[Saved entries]
(** C3 (amended).  When both region descriptors can be built,
    [remote_dma_start] emits exactly one [dma_start] operation, whose
    operands reconstruct to [(src_ref, src_indexer, dst_ref, dst_indexer,
    dst_sem, src_sem, device_id)], and returns the pair of a send future
    holding [(src_sem, src_ref, src_indexer)] and a receive future holding
    [(dst_sem, dst_ref, dst_indexer)].  The stored operands of the two
    futures are disjoint exactly when the leaves of those two triples
    are. *)
Theorem remote_dma_start_futures {Indices : Type}
    (from_indices_shape : Indices -> list Z -> Result (PyTree Tracer))
    (src_ref dst_ref : Tracer) (src_indices dst_indices : Indices)
    (src_sem dst_sem device_id : PyTree Tracer) (src_shape dst_shape : list Z)
    (src_indexer dst_indexer : PyTree Tracer) (st : TraceState) :
  getattr_shape (aval src_ref) = Ok src_shape ->
  from_indices_shape src_indices src_shape = Ok src_indexer ->
  getattr_shape (aval dst_ref) = Ok dst_shape ->
  from_indices_shape dst_indices dst_shape = Ok dst_indexer ->
  exists (send recv : DMAFuture) (eqn : JaxprEqn) (start_tree : PyTreeDef),
    remote_dma_start from_indices_shape src_ref src_indices dst_ref dst_indices
      src_sem dst_sem device_id st = (Ok (send, recv), st ++ [eqn])
    /\ primitive eqn = dma_start_p
    /\ params eqn = tree_params start_tree
    /\ count_emitted dma_start_p (st ++ [eqn]) = S (count_emitted dma_start_p st)
    /\ tree_unflatten start_tree (invars eqn)
       = Ok (PyTuple [PyLeaf src_ref; src_indexer; PyLeaf dst_ref; dst_indexer;
                      dst_sem; src_sem; device_id])
    /\ tree_unflatten (tree send) (flat_args send)
       = Ok (PyTuple [src_sem; PyLeaf src_ref; src_indexer])
    /\ tree_unflatten (tree recv) (flat_args recv)
       = Ok (PyTuple [dst_sem; PyLeaf dst_ref; dst_indexer])
    /\ flat_args send = tree_leaves src_sem ++ src_ref :: tree_leaves src_indexer
    /\ flat_args recv = tree_leaves dst_sem ++ dst_ref :: tree_leaves dst_indexer
    /\ ((forall t, t ∈ flat_args send -> t ∉ flat_args recv) <->
        (forall t,
           t ∈ tree_leaves (PyTuple [src_sem; PyLeaf src_ref; src_indexer]) ->
           t ∉ tree_leaves (PyTuple [dst_sem; PyLeaf dst_ref; dst_indexer]))).
Proof.
  intros Hs Hsi Hd Hdi. eexists _, _, _, _. split.
  - by apply (remote_dma_start_emits from_indices_shape) with (1 := Hs) (3 := Hd).
  - split; [done|]. split; [done|]. split; [by apply count_emitted_snoc|].
    split; [|split; [|split; [|split; [|split]]]].
    + apply (tree_unflatten_flatten
               (PyTuple [PyLeaf src_ref; src_indexer; PyLeaf dst_ref; dst_indexer;
                         dst_sem; src_sem; device_id])).
    + apply (tree_unflatten_flatten (PyTuple [src_sem; PyLeaf src_ref; src_indexer])).
    + apply (tree_unflatten_flatten (PyTuple [dst_sem; PyLeaf dst_ref; dst_indexer])).
    + simpl. by rewrite app_nil_r.
    + simpl. by rewrite app_nil_r.
    + done.
Qed.

Lemma remote_dma_start_futures_witness :
  exists (send recv : DMAFuture) (st : TraceState),
    remote_dma_start one_index_per_dim
      (buffer 0 [8; 128]) [scalar_i32 1; scalar_i32 2]
      (buffer 3 [8; 128]) [scalar_i32 4; scalar_i32 5]
      (PyLeaf (semaphore 6 DMA)) (PyLeaf (semaphore 7 DMA))
      (PyLeaf (scalar_i32 8)) [] = (Ok (send, recv), st)
    /\ flat_args send
       = [semaphore 6 DMA; buffer 0 [8; 128]; scalar_i32 1; scalar_i32 2]
    /\ flat_args recv
       = [semaphore 7 DMA; buffer 3 [8; 128]; scalar_i32 4; scalar_i32 5].
Proof.
  destruct (remote_dma_start_futures one_index_per_dim
              (buffer 0 [8; 128]) (buffer 3 [8; 128])
              [scalar_i32 1; scalar_i32 2] [scalar_i32 4; scalar_i32 5]
              (PyLeaf (semaphore 6 DMA)) (PyLeaf (semaphore 7 DMA))
              (PyLeaf (scalar_i32 8)) [8; 128] [8; 128]
              (PyCustom "NDIndexer" [8; 128]
                 [PyLeaf (scalar_i32 1); PyLeaf (scalar_i32 2)])
              (PyCustom "NDIndexer" [8; 128]
                 [PyLeaf (scalar_i32 4); PyLeaf (scalar_i32 5)]) [])
    as (send & recv & eqn & start_tree & Hstart & _ & _ & _ & _ & _ & _
        & Hsend & Hrecv & _).
  - reflexivity.
  - reflexivity.
  - reflexivity.
  - reflexivity.
  - exists send, recv, ([] ++ [eqn]).
    split; [exact Hstart|]. split; [exact Hsend | exact Hrecv].
Defined.

(** * Further properties of the module *)

(** ** Semaphore rules: when they accept *)

Lemma semaphore_signal_abstract_eval_Ok_nil (sem_aval value : AbstractValue)
    (args outs : list AbstractValue) (has_device_id : bool) :
  _semaphore_signal_abstract_eval sem_aval value args has_device_id = Ok outs ->
  outs = [].
Proof.
  unfold _semaphore_signal_abstract_eval. intros Hok.
  destruct sem_aval as [| |kind]; try discriminate Hok.
  destruct (decide (kind ≠ REGULAR)); [discriminate Hok|].
  destruct (getattr_dtype value) as [vdt|?]; simpl in Hok; [|discriminate Hok].
  destruct (decide (vdt ≠ int32)); [discriminate Hok|].
  destruct has_device_id; [|by injection Hok as <-].
  destruct args as [|device_id [|? ?]]; try discriminate Hok.
  destruct (getattr_dtype device_id) as [ddt|?]; simpl in Hok; [|discriminate Hok].
  destruct (decide (ddt ≠ int32)); [discriminate Hok|]. by injection Hok as <-.
Qed.

Lemma semaphore_wait_abstract_eval_Ok_nil (sem_aval value : AbstractValue)
    (outs : list AbstractValue) :
  _semaphore_wait_abstract_eval sem_aval value = Ok outs -> outs = [].
Proof.
  unfold _semaphore_wait_abstract_eval. intros Hok.
  destruct sem_aval as [| |kind]; try discriminate Hok.
  destruct (decide (kind ≠ REGULAR)); [discriminate Hok|].
  destruct (getattr_dtype value) as [vdt|?]; simpl in Hok; [|discriminate Hok].
  destruct (decide (vdt ≠ int32)); [discriminate Hok|]. by injection Hok as <-.
Qed.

## To do
Please copy every line in the entries where "TraceState" appears.

## Response box
    (src_indexer dst_indexer : PyTree Tracer) (st : TraceState) :
  exists (send recv : DMAFuture) (st : TraceState),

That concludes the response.